→ **Brief**
Using the entries that follow, collect the lines where the word "Lemma" appears.

[Collected data]
■ ■ ■ ■ ■

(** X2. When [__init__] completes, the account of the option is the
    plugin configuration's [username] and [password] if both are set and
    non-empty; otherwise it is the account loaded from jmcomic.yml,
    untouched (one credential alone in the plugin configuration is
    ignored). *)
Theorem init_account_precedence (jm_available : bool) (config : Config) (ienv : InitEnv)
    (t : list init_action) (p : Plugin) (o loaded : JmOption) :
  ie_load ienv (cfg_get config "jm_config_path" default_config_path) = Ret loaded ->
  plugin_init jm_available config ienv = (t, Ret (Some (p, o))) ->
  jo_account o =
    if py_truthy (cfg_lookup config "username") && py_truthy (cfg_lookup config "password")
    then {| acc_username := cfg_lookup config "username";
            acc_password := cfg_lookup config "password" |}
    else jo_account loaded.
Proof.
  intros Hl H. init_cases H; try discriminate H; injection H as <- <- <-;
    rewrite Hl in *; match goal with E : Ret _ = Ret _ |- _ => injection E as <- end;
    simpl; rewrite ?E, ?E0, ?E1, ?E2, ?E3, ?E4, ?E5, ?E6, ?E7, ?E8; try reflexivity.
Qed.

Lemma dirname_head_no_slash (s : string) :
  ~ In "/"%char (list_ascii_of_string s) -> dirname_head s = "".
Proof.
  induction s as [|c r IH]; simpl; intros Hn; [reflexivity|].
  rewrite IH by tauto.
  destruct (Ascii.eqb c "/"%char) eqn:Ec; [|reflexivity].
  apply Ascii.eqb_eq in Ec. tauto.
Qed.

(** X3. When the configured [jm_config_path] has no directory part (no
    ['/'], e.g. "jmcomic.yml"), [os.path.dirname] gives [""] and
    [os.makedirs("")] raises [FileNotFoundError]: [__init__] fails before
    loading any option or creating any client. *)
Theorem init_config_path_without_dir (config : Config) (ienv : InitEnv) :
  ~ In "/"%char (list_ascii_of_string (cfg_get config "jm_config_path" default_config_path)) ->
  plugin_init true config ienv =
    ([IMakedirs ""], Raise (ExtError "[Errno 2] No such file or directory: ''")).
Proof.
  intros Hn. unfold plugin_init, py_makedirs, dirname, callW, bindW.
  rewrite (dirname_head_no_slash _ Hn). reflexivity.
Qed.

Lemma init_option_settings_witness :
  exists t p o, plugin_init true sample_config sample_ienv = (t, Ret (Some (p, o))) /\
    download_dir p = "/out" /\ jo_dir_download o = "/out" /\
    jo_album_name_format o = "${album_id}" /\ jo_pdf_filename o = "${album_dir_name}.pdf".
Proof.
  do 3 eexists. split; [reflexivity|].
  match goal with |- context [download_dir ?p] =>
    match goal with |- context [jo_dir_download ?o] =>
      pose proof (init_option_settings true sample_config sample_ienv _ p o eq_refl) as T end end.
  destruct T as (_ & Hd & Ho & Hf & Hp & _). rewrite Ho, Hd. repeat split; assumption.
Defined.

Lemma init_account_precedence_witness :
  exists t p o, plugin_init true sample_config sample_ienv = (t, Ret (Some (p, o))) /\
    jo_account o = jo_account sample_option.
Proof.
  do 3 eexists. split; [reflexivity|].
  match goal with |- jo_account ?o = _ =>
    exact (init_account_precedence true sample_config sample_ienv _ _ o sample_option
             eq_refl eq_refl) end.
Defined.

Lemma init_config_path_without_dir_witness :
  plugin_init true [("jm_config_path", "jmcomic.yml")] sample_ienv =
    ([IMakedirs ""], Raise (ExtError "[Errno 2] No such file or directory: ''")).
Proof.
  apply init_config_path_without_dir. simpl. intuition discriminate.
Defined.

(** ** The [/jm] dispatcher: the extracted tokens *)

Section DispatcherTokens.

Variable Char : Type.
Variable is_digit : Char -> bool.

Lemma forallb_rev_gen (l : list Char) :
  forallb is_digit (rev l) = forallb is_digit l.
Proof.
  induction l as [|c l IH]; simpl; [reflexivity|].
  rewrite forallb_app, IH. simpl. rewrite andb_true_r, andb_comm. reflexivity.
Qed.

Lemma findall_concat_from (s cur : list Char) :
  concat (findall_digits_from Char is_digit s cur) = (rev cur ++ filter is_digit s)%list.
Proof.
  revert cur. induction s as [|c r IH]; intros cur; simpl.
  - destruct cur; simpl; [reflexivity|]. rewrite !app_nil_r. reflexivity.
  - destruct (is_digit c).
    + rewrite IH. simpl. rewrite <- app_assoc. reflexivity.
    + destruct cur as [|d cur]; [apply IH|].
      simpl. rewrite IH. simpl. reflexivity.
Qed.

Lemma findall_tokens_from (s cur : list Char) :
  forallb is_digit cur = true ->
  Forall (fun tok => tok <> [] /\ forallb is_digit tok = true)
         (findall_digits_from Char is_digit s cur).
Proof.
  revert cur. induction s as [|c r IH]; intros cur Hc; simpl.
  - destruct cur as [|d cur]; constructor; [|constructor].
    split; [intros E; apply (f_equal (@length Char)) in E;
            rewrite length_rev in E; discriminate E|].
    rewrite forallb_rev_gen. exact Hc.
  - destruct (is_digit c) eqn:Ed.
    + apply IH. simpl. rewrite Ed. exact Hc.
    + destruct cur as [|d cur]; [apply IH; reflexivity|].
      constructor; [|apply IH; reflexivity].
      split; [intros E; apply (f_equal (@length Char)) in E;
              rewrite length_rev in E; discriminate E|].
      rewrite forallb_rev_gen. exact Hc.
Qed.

■ ■ ■ ■ ■

→ **Response for this exercise**
Lemma dirname_head_no_slash (s : string) :
Lemma init_option_settings_witness :
Lemma init_account_precedence_witness :
Lemma init_config_path_without_dir_witness :
Lemma forallb_rev_gen (l : list Char) :
Lemma findall_concat_from (s cur : list Char) :
Lemma findall_tokens_from (s cur : list Char) :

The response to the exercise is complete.